Your instructions:
Reproduce the records precisely. Every line should be included.

Task inputs:
--- --- ---
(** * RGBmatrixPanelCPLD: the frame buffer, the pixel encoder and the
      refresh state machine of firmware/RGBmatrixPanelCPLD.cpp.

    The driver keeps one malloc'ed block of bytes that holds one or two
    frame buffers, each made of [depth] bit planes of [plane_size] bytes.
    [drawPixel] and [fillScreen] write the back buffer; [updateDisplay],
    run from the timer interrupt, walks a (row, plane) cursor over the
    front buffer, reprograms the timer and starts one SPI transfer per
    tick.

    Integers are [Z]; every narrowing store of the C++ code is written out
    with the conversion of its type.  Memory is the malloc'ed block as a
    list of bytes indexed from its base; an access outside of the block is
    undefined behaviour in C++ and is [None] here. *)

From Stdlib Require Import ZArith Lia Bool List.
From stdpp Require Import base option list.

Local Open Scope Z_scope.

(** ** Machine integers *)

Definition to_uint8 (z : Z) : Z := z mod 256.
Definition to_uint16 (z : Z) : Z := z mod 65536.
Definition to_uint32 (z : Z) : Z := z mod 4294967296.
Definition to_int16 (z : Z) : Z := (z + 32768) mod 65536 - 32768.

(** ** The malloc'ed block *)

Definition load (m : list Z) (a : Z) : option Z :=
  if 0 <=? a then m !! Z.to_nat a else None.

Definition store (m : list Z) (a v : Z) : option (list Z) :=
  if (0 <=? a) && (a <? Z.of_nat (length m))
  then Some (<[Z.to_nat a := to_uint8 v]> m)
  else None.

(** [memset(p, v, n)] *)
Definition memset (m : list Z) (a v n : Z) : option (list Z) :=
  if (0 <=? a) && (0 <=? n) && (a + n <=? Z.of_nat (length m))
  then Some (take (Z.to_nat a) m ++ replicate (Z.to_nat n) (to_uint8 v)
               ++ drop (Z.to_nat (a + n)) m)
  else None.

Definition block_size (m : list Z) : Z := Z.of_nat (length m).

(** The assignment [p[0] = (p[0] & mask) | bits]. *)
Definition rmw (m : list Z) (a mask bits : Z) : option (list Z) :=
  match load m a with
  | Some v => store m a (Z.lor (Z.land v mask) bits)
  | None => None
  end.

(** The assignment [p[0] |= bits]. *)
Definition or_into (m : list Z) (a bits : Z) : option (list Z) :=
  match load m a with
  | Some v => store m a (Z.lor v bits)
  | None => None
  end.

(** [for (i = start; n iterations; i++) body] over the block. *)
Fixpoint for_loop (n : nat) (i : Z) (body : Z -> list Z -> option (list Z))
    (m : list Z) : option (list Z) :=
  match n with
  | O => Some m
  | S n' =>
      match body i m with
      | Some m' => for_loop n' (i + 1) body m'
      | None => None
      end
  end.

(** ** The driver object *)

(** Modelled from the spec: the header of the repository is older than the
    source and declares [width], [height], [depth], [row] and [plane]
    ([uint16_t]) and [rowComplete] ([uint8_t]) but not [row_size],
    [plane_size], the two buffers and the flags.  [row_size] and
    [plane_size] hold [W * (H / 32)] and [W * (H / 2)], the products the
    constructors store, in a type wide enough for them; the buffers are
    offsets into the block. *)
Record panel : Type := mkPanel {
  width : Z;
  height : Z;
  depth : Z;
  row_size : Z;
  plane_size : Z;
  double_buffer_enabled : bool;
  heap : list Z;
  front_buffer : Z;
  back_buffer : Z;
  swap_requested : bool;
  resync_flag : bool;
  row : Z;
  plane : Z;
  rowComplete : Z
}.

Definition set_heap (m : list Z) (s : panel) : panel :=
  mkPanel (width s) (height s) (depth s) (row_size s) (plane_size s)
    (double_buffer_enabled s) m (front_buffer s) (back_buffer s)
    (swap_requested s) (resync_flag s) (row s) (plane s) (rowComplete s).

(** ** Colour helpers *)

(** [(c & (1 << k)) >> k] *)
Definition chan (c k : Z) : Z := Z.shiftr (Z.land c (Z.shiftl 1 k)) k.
--- --- ---
Output of the task:
(** * RGBmatrixPanelCPLD: the frame buffer, the pixel encoder and the
      refresh state machine of firmware/RGBmatrixPanelCPLD.cpp.

    The driver keeps one malloc'ed block of bytes that holds one or two
    frame buffers, each made of [depth] bit planes of [plane_size] bytes.
    [drawPixel] and [fillScreen] write the back buffer; [updateDisplay],
    run from the timer interrupt, walks a (row, plane) cursor over the
    front buffer, reprograms the timer and starts one SPI transfer per
    tick.

    Integers are [Z]; every narrowing store of the C++ code is written out
    with the conversion of its type.  Memory is the malloc'ed block as a
    list of bytes indexed from its base; an access outside of the block is
    undefined behaviour in C++ and is [None] here. *)

From Stdlib Require Import ZArith Lia Bool List.
From stdpp Require Import base option list.

Local Open Scope Z_scope.

(** ** Machine integers *)

Definition to_uint8 (z : Z) : Z := z mod 256.
Definition to_uint16 (z : Z) : Z := z mod 65536.
Definition to_uint32 (z : Z) : Z := z mod 4294967296.
Definition to_int16 (z : Z) : Z := (z + 32768) mod 65536 - 32768.

(** ** The malloc'ed block *)

Definition load (m : list Z) (a : Z) : option Z :=
  if 0 <=? a then m !! Z.to_nat a else None.

Definition store (m : list Z) (a v : Z) : option (list Z) :=
  if (0 <=? a) && (a <? Z.of_nat (length m))
  then Some (<[Z.to_nat a := to_uint8 v]> m)
  else None.

(** [memset(p, v, n)] *)
Definition memset (m : list Z) (a v n : Z) : option (list Z) :=
  if (0 <=? a) && (0 <=? n) && (a + n <=? Z.of_nat (length m))
  then Some (take (Z.to_nat a) m ++ replicate (Z.to_nat n) (to_uint8 v)
               ++ drop (Z.to_nat (a + n)) m)
  else None.

Definition block_size (m : list Z) : Z := Z.of_nat (length m).

(** The assignment [p[0] = (p[0] & mask) | bits]. *)
Definition rmw (m : list Z) (a mask bits : Z) : option (list Z) :=
  match load m a with
  | Some v => store m a (Z.lor (Z.land v mask) bits)
  | None => None
  end.

(** The assignment [p[0] |= bits]. *)
Definition or_into (m : list Z) (a bits : Z) : option (list Z) :=
  match load m a with
  | Some v => store m a (Z.lor v bits)
  | None => None
  end.

(** [for (i = start; n iterations; i++) body] over the block. *)
Fixpoint for_loop (n : nat) (i : Z) (body : Z -> list Z -> option (list Z))
    (m : list Z) : option (list Z) :=
  match n with
  | O => Some m
  | S n' =>
      match body i m with
      | Some m' => for_loop n' (i + 1) body m'
      | None => None
      end
  end.

(** ** The driver object *)

(** Modelled from the spec: the header of the repository is older than the
    source and declares [width], [height], [depth], [row] and [plane]
    ([uint16_t]) and [rowComplete] ([uint8_t]) but not [row_size],
    [plane_size], the two buffers and the flags.  [row_size] and
    [plane_size] hold [W * (H / 32)] and [W * (H / 2)], the products the
    constructors store, in a type wide enough for them; the buffers are
    offsets into the block. *)
Record panel : Type := mkPanel {
  width : Z;
  height : Z;
  depth : Z;
  row_size : Z;
  plane_size : Z;
  double_buffer_enabled : bool;
  heap : list Z;
  front_buffer : Z;
  back_buffer : Z;
  swap_requested : bool;
  resync_flag : bool;
  row : Z;
  plane : Z;
  rowComplete : Z
}.

Definition set_heap (m : list Z) (s : panel) : panel :=
  mkPanel (width s) (height s) (depth s) (row_size s) (plane_size s)
    (double_buffer_enabled s) m (front_buffer s) (back_buffer s)
    (swap_requested s) (resync_flag s) (row s) (plane s) (rowComplete s).

(** ** Colour helpers *)

(** [(c & (1 << k)) >> k] *)
Definition chan (c k : Z) : Z := Z.shiftr (Z.land c (Z.shiftl 1 k)) k.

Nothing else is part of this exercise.